Problem requirements ▸
Output only these lines, set down exactly: the one containing "inU 5 reg -> reg" and each line after it through the end of the records.

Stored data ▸
■ ■ ■ ■ ■ ■ ■

(** The slot at distance [d] from [h], cyclically. *)
Definition pos (m : Map) (h : Z) (d : nat) : Z := (h + Z.of_nat d) mod hash_table_size_ m.
Definition slot (m : Map) (i : Z) : option Z := hash_table_ m !! Z.to_nat i.
Definition home (m : Map) (key : Key) : Z := Hash key mod hash_table_size_ m.

(** [p] is found by probing from [h]. *)
Definition reaches (m : Map) (h p : Z) : Prop :=
  exists d, Z.of_nat d < hash_table_size_ m /\ slot m (pos m h d) = Some p /\
    forall d', (d' < d)%nat -> slot m (pos m h d') <> Some kEmpty.

Definition special (v : Z) : Prop := v = kEmpty \/ v = kDeleted.

Record map_wf (m : Map) : Prop := {
  wf_size : exists k, 0 <= k <= 30 /\ hash_table_size_ m = 2 ^ k;
  wf_table : Z.of_nat (length (hash_table_ m)) = hash_table_size_ m;
  wf_pairs : Z.of_nat (length (pairs_ m)) = pairs_size_ m;
  wf_next : 0 <= next_pair_index_ m <= pairs_size_ m;
  wf_load : pairs_size_ m < hash_table_size_ m;
  wf_used : Z.of_nat (length (filter (fun v => v <> kEmpty) (hash_table_ m))) <= next_pair_index_ m;
  wf_slot : forall i v, hash_table_ m !! i = Some v -> special v \/ exists kv, live m v kv;
  wf_reach : forall p kv, live m p kv -> reaches m (home m (KeyOf kv)) p;
  wf_inj : forall i j v, hash_table_ m !! i = Some v -> hash_table_ m !! j = Some v ->
    ~ special v -> i = j;
  wf_deleted : deleted_count_ m = next_pair_index_ m - Z.of_nat (length (elements m))
}.

(** Between operations there is room for a pair. *)
Definition map_ok (m : Map) : Prop := map_wf m /\ next_pair_index_ m < pairs_size_ m.

(** ** Probing *)

Section Probe.
Context (m : Map) (Hwf : map_wf m).

Lemma size_bounds : 1 <= hash_table_size_ m <= 2 ^ 30.
Proof.
  destruct (wf_size m Hwf) as (k & Hk & ->).
  assert (2 ^ 0 <= 2 ^ k <= 2 ^ 30) by (split; apply Z.pow_le_mono_r; lia). lia.
Qed.

Lemma pos_range h d : 0 <= pos m h d < hash_table_size_ m.
Proof. pose proof size_bounds. apply Z.mod_pos_bound. lia. Qed.

Lemma slot_some i : 0 <= i < hash_table_size_ m -> exists v, slot m i = Some v.
Proof.
  intros Hi. apply lookup_lt_is_Some. pose proof (wf_table m Hwf). lia.
Qed.

Lemma pos_inj h d d' :
  Z.of_nat d < hash_table_size_ m -> Z.of_nat d' < hash_table_size_ m ->
  pos m h d = pos m h d' -> d = d'.
Proof.
  intros Hd Hd' E. unfold pos in E. apply Z.cong_iff_ex in E as [q E].
  assert (q = 0) as -> by nia. lia.
Qed.

Lemma pos_onto h i : 0 <= i < hash_table_size_ m ->
  exists d, Z.of_nat d < hash_table_size_ m /\ pos m h d = i.
Proof.
  intros Hi. exists (Z.to_nat ((i - h) mod hash_table_size_ m)). pose proof size_bounds.
  pose proof (Z.mod_pos_bound (i - h) (hash_table_size_ m) ltac:(lia)).
  rewrite Z2Nat.id by lia. split; [lia|]. unfold pos. rewrite Z2Nat.id by lia.
  rewrite Zplus_mod_idemp_r. replace (h + (i - h)) with i by lia. by apply Z.mod_small.
Qed.

Lemma mask_mod x : Z.land x (u32 (hash_table_size_ m - 1)) = x mod hash_table_size_ m.
Proof.
  pose proof size_bounds. rewrite wrapU_small by (unfold inU; lia).
  destruct (wf_size m Hwf) as (k & Hk & ->).
  replace (2 ^ k - 1) with (Z.ones k) by (rewrite Z.ones_equiv; lia). apply Z.land_ones. lia.
Qed.

(** One step of a probing loop. *)
Lemma pos_step h d :
  Z.land (u32 (pos m h d + 1)) (u32 (hash_table_size_ m - 1)) = pos m h (S d).
Proof.
  pose proof (pos_range h d). pose proof size_bounds. rewrite mask_mod.
  rewrite wrapU_small by (unfold inU; lia). unfold pos. rewrite Zplus_mod_idemp_l. f_equal. lia.
Qed.

Lemma pos_0 h : 0 <= h < hash_table_size_ m -> pos m h 0 = h.
Proof. intros. unfold pos. rewrite Z.add_0_r. by apply Z.mod_small. Qed.
(* ===== verification/ObjectPool.v ===== *)
(** * ObjectPool: the pool of constants compiled code loads from
    (runtime/vm/compiler/assembler/object_pool_builder.h, assembler_base.cc)

    [Builder] is the state of an [ObjectPoolBuilder].  Its hash table is used
    through [IndexTable], which says what the pool needs of it; PoolTable.v
    shows that the hash map of HashMap.v provides it.  A [const Object*] is an
    identity: [IsSameObject] is equality, and the handle [NewZoneHandle] makes
    refers to the same object. *)

From stdpp Require Import base numbers list gmap.
From Stdlib Require Import Lia.
From S2P Require Import Prelude Constants.

#[local] Open Scope Z_scope.
#[local] Open Scope res_scope.

(** ** Entries *)

Inductive SnapshotBehavior : Set :=
| kSnapshotable | kNotSnapshotable | kResetToBootstrapNative
| kResetToSwitchableCallMissEntryPoint | kSetToZero.

Inductive Patchability : Set := kPatchable | kNotPatchable.

(** The union and the [EntryType] that says which member is live;
    [kImmediate64] exists on 32-bit targets only. *)
Inductive payload : Set :=
| kImmediate (imm : Z)
| kTaggedObject (obj equivalence : Z)
| kNativeFunction (address : Z)
| kImmediate64 (imm64 : Z)
| kImmediate128 (i0 i1 i2 i3 : Z).

Record Entry : Set := mkEntry {
  payload_ : payload;
  patchable : Patchability;
  snapshot_behavior : SnapshotBehavior
}.
(* ===== verification/PoolTable.v ===== *)
(** * PoolTable: the hash map as the object pool's index table
    (class ObjIndexPair of object_pool_builder.h, assembler_base.cc)

    [ObjIndexPair] is the trait the pool's [DirectChainedHashMap] is
    instantiated with.  [hash_IndexTable] discharges the interface
    [IndexTable] with the theorems about the hash map, so that the object
    pool's theorems hold of the pool over the real table. *)

From stdpp Require Import base numbers list.
From Stdlib Require Import Lia.
From S2P Require Import Prelude Constants HashMap HashMapSpec HashMapOps ObjectPool.

#[local] Open Scope Z_scope.
#[local] Open Scope res_scope.

(** [ObjectHash], which the object model defines. *)
Class ObjectHashing := { ObjectHash : Z -> Z }.

Module ObjIndexPair.
Definition Hash `{Target} `{ObjectHashing} (key : Entry) : Z :=
  match payload_ key with
  | kImmediate128 i0 i1 i2 i3 => uword (Z.lxor (Z.lxor (Z.lxor i0 i1) i2) i3)
  | kImmediate64 imm => uword imm
  | kImmediate imm | kNativeFunction imm => imm
  | kTaggedObject obj _ => ObjectHash obj
  end.

Definition IsKeyEqual (kv : Entry * Z) (key : Entry) : bool :=
  let e := fst kv in
  bool_decide (patchable e = patchable key) &&
  bool_decide (snapshot_behavior e = snapshot_behavior key) &&
  match payload_ e, payload_ key with
  | kTaggedObject o v, kTaggedObject o' v' => (o =? o') && (v =? v')
  | kImmediate128 i0 i1 i2 i3, kImmediate128 j0 j1 j2 j3 =>
      (i0 =? j0) && (i1 =? j1) && (i2 =? j2) && (i3 =? j3)
  | kImmediate64 i, kImmediate64 j => i =? j
  | kImmediate i, kImmediate j => i =? j
  | kNativeFunction i, kNativeFunction j => i =? j
  | _, _ => false
  end.

(** [ObjIndexPair()]. *)
Definition no_pair : Entry * Z := (mkEntry (kTaggedObject 0 0) kPatchable kSnapshotable, kNoIndex).

Lemma IsKeyEqual_spec kv key : IsKeyEqual kv key = true <-> fst kv = key.
Proof.
  unfold IsKeyEqual. destruct kv as [[p pa sb] v], key as [p' pa' sb']. cbn.
  rewrite !andb_true_iff, !bool_decide_eq_true. split.
  - intros [[-> ->] Hp]. f_equal.
    destruct p, p'; try done; rewrite ?andb_true_iff, ?Z.eqb_eq in Hp; naive_solver.
  - intros ?; simplify_eq. split; [done|]. destruct p'; by rewrite ?Z.eqb_refl.
Qed.
End ObjIndexPair.

Section PoolTable.
Context `{Target} `{!ObjectHashing} `{!MapFlags}.

#[export] Instance ObjIndexPair_trait : KeyValueTrait Entry Z (Entry * Z) := {|
  KeyOf := fst;
  ValueOf := snd;
  HashMap.Hash := ObjIndexPair.Hash;
  HashMap.IsKeyEqual := ObjIndexPair.IsKeyEqual;
  HashMap.no_pair := ObjIndexPair.no_pair;
  Value_eq_dec := _
|}.

#[export] Instance ObjIndexPair_laws : KeyValueLaws ObjIndexPair_trait.
Proof. split. intros kv k E. by apply ObjIndexPair.IsKeyEqual_spec in E as <-. Qed.

#[export] Instance hash_IndexTableOps : IndexTableOps (Map (Entry * Z)) := {|
  table_new := new_Map kInitialSize;
  table_lookup := LookupValue;
  table_insert := Insert;
  table_clear := Clear
|}.

Hypothesis Hlimit : hash_map_probes_limit = 2 ^ 31 - 1.

Lemma hash_new :
  exists t, table_new = Ok t /\ map_ok t /\ elements t = [] /\ pairs_size_ t = 16.
Proof. by apply (new_Map_ok Hlimit kInitialSize). Qed.

Lemma hash_lookup e t :
  map_ok t -> exists r, table_lookup e t = Ok r /\
    ((r = kNoIndex /\ e ∉ (elements t).*1) \/ (r <> kNoIndex /\ (e, r) ∈ elements t)).
Proof.
  intros [Hwf _]. cbn [table_lookup hash_IndexTableOps]. unfold LookupValue.
  destruct (Lookup_found Hlimit e t Hwf) as (r & -> & Hr). cbn [rbind].
  destruct r as [p|].
  - destruct Hr as ([k v] & Hl & Ek). pose proof Hl as (Hp & Ep & Hv).
    rewrite (array_get_ok _ _ (k, v)) by (done || lia). cbn [rbind]. exists v. split; [done|]. right.
    apply ObjIndexPair.IsKeyEqual_spec in Ek. cbn in Ek. subst k. split; [exact Hv|].
    apply elem_elements; eauto.
  - exists kNoIndex. split; [done|]. left. split; [done|].
    intros Hin. apply list_elem_of_fmap in Hin as (kv & -> & Hin). apply Hr in Hin.
    assert (ObjIndexPair.IsKeyEqual kv (fst kv) = true) as E by by apply ObjIndexPair.IsKeyEqual_spec.
    cbn in Hin. congruence.
Qed.

Lemma hash_insert e idx t :
  map_ok t -> idx <> kNoIndex -> pairs_size_ t <= 2 ^ 27 ->
  exists t', table_insert (e, idx) t = Ok t' /\ map_ok t' /\
    elements t' = elements t ++ [(e, idx)] /\
    pairs_size_ t' <= Z.max (pairs_size_ t) (2 * Z.of_nat (length (elements t'))).
Proof. intros Hok Hidx Hs. by apply (Insert_ok Hlimit (e, idx) t). Qed.

Definition hash_IndexTable : IndexTable (Map (Entry * Z)) := {|
  table_ok := map_ok;
  table_size := pairs_size_;
  table_pairs := elements;
  table_new_ok := hash_new;
  table_clear_ok := Clear_ok;
  table_lookup_ok := hash_lookup;
  table_insert_ok := hash_insert
|}.

End PoolTable.
(* ===== verification/MacroImm.v ===== *)
(** * MacroImm: loading constants

    [LoadImmediate] without the constant pool loads every value of a register
    but the 2048 largest of RV64, whose computation overflows, in at most eight
    instructions. *)

From stdpp Require Import base numbers list gmap.
From Stdlib Require Import Lia Znumtheory.
From S2P Require Import Prelude Constants Encoding CEncoding AsmBuffer MicroAsm AsmBranch SimState.
From S2P Require Import SimInt SimAtomic SimFloat SimCompressed Simulator Isa IntSpec BitSpec.
From S2P Require Import AsmExec AsmFormats RefineOp RefineImm RefineMem Refinement.
From S2P Require Import SimInv AsmSites RefineBranch RefineLabel SimMemSpec AsmSeq ObjectPool Assembler MacroSeq.

#[local] Open Scope Z_scope.
#[local] Open Scope res_scope.
#[local] Open Scope code_scope.

Lemma wrapU_wrapU_le n k x : 0 <= k <= n -> wrapU k (wrapU n x) = wrapU k x.
Proof.
  intros. unfold wrapU. symmetry. apply Znumtheory.Zmod_div_mod; try (apply pow2_pos; lia).
  exists (2 ^ (n - k)). rewrite <- Z.pow_add_r by lia. f_equal. lia.
Qed.

(** ** Trailing zeros *)

Lemma pow2_divide_low x k : 0 <= k -> (2 ^ k | x) <-> (forall i, 0 <= i < k -> Z.testbit x i = false).
Proof.
  intros Hk. split.
  - intros [q ->] i Hi. rewrite <- Z.shiftl_mul_pow2 by lia. rewrite Z.shiftl_spec by lia.
    apply Z.testbit_neg_r. lia.
  - intros Hb. apply Z.mod_divide; [pose proof (pow2_pos k Hk); lia|].
    apply Z.bits_inj'. intros i Hi. rewrite Z.bits_0. destruct (Z.lt_ge_cases i k).
    + rewrite Z.mod_pow2_bits_low by lia. apply Hb. lia.
    + apply Z.mod_pow2_bits_high. lia.
Qed.

(** The lowest bit that is set. *)
Lemma lowest_bit (n : nat) a : inU (Z.of_nat n) a -> a <> 0 ->
  exists k, 0 <= k < Z.of_nat n /\ Z.testbit a k = true /\ forall i, 0 <= i < k -> Z.testbit a i = false.
Proof.
  intros Ha Hne. destruct (List.find (bit_set a) (seqZ 0 (Z.of_nat n))) as [k|] eqn:E.
  - apply find_up in E as (Hk & ? & Hi). rewrite bit_set_testbit in Hk by lia. exists k.
    split_and!; [lia..|done|]. intros i ?. rewrite <- bit_set_testbit by lia. apply Hi; lia.
  - exfalso. apply Hne. apply (find_bit_none_zero _ _ (Z.of_nat n)) in E; [done|lia|done|].
    intros i. rewrite elem_of_seqZ. lia.
Qed.

(** [CountTrailingZeros64] is the largest power of two that divides. *)
Lemma CountTrailingZeros64_spec x :
  inS 64 x -> x <> 0 ->
  0 <= CountTrailingZeros64 x < 64 /\ (2 ^ CountTrailingZeros64 x | x) /\
  (forall k, 0 <= k -> (2 ^ k | x) -> k <= CountTrailingZeros64 x).
Proof.
  intros Hx Hne. unfold CountTrailingZeros64.
  assert (u64 x <> 0) as Hu.
  { intros E. apply Hne. rewrite <- (wrapS_small 64 x) by (done || lia).
    rewrite <- wrapS_wrapU by lia. by rewrite E. }
  rewrite (proj2 (Z.eqb_neq _ _) Hu).
  destruct (lowest_bit 64 (u64 x)) as (k & Hk & Hb & Hlow); [apply wrapU_range; lia|done|].
  rewrite (log2_lowest_bit (u64 x) k) by (done || lia).
  assert (forall i, 0 <= i < 64 -> Z.testbit (u64 x) i = Z.testbit x i) as Hbits.
  { intros i Hi. rewrite testbit_wrapU by lia. by rewrite (proj2 (Z.ltb_lt _ _)) by lia. }
  split; [lia|]. split.
  - apply pow2_divide_low; [lia|]. intros i Hi. rewrite <- Hbits by lia. apply Hlow. lia.
  - intros j Hj Hd. destruct (Z.le_gt_cases j k); [done|]. exfalso.
    rewrite Hbits in Hb by lia. rewrite (proj1 (pow2_divide_low x j Hj) Hd) in Hb by lia. done.
Qed.

Lemma shiftr_exact x k : 0 <= k -> (2 ^ k | x) -> Z.shiftr x k * 2 ^ k = x.
Proof.
  intros Hk Hd. rewrite Z.shiftr_div_pow2 by lia. pose proof (pow2_pos k Hk).
  apply Z.mod_divide in Hd; [|lia]. pose proof (Z.div_mod x (2 ^ k)). lia.
Qed.

(** Dividing an [n]-bit number by [2 ^ k] leaves [n - k] bits. *)
Lemma shiftr_inS n k x : 0 <= k < n -> inS n x -> inS (n - k) (Z.shiftr x k).
Proof.
  unfold inS. intros Hk Hx. rewrite Z.shiftr_div_pow2 by lia.
  replace (n - 1) with (n - k - 1 + k) in Hx by lia. rewrite Z.pow_add_r in Hx by lia.
  pose proof (pow2_pos k ltac:(lia)).
  split; [apply Z.div_le_lower_bound; lia|apply Z.div_lt_upper_bound; lia].
Qed.

Section MacroImm.
Context `{Target} `{HostNaN} `{Host} {T : Type} `{ops : !IndexTableOps T}.
Hypothesis Hword : XLEN <= kBitsPerWord.

#[local] Notation MacroAsm := (MacroAsm T).
#[local] Notation code := (code T).

(** ** Code that loads a constant *)

(** The code writes only [reg] and leaves [v] there; the same effects wherever
    it is emitted, of at most [k] instructions. *)
Definition loads (c : code) (m : MacroAsm) (reg v : Z) (k : nat) : Prop :=
  exists l, writes c m l /\ (length l <= k)%nat /\
    Forall (fun e => exists f, e = EWrite reg f) l /\
    forall s, sim_ok s -> get_xreg (after l s) reg = ux v.

Lemma after_others l reg r s :
  inU 5 reg -> inU 5 r -> r <> reg -> Forall (fun e => exists f, e = EWrite reg f) l ->
  get_xreg (after l s) r = get_xreg s r.
Proof.
  intros Hreg Hr Hne Hl. revert s. induction Hl as [|e l [f ->] Hl IH]; intros s; [done|].
  change (get_xreg (after l (set_xreg s reg (f (get_xreg s)))) r = get_xreg s r).
  rewrite IH. by apply get_set_xreg_other.
Qed.

Lemma load_dests l reg : Forall (fun e => exists f, e = EWrite reg f) l -> map dest l ⊆ [reg].
Proof.
  intros Hl x (e & -> & He)%list_elem_of_fmap. rewrite Forall_forall in Hl.
  destruct (Hl e He) as [f ->]. by left.
Qed.

Lemma loads_yields c m reg v k scratch :
  loads c m reg v k -> yields c m reg (fun _ => v) scratch k.
Proof.
  intros (l & Hw & Hk & Hl & Hv). exists l. split_and!; try done.
  intros x Hx%(load_dests l reg Hl). apply list_elem_of_singleton in Hx as ->. by left.
Qed.

(** One more instruction that changes the value in [reg]. *)
Lemma loads_step c f m reg v w k (g : Z -> Z) :
  inU 5 reg -> reg <> Reg.ZR -> loads c m reg v k ->
  (forall b, memits (emit f) (at_buffer m b) [EWrite reg (fun R => g (R reg))]) ->
  ux (g (ux v)) = ux w -> loads (c >> emit f) m reg w (S k).
Proof.
  intros Hreg Hz (l & Hm & Hk & Hl & Hv) Hf Hg. exists (l ++ [EWrite reg (fun R => g (R reg))]). split_and!.
  - intros b. apply mwrites_then; [done|]. intros b'. split; [exact (Hf b')|by apply Forall_singleton].
  - rewrite length_app. cbn. lia.
  - apply Forall_app. split; [done|]. repeat constructor. eauto.
  - intros s Hok. rewrite after_app. cbn. rewrite get_set_xreg_same.
    + by rewrite Hv.
    + apply after_ok; [|done]. by apply (Hm []).
    + done.
    + done.
Qed.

■ ■ ■ ■ ■ ■ ■

Response box ▸
  inU 5 reg -> reg <> Reg.ZR -> loads c m reg v k ->
  (forall b, memits (emit f) (at_buffer m b) [EWrite reg (fun R => g (R reg))]) ->
  ux (g (ux v)) = ux w -> loads (c >> emit f) m reg w (S k).
Proof.
  intros Hreg Hz (l & Hm & Hk & Hl & Hv) Hf Hg. exists (l ++ [EWrite reg (fun R => g (R reg))]). split_and!.
  - intros b. apply mwrites_then; [done|]. intros b'. split; [exact (Hf b')|by apply Forall_singleton].
  - rewrite length_app. cbn. lia.
  - apply Forall_app. split; [done|]. repeat constructor. eauto.
  - intros s Hok. rewrite after_app. cbn. rewrite get_set_xreg_same.
    + by rewrite Hv.
    + apply after_ok; [|done]. by apply (Hm []).
    + done.
    + done.
Qed.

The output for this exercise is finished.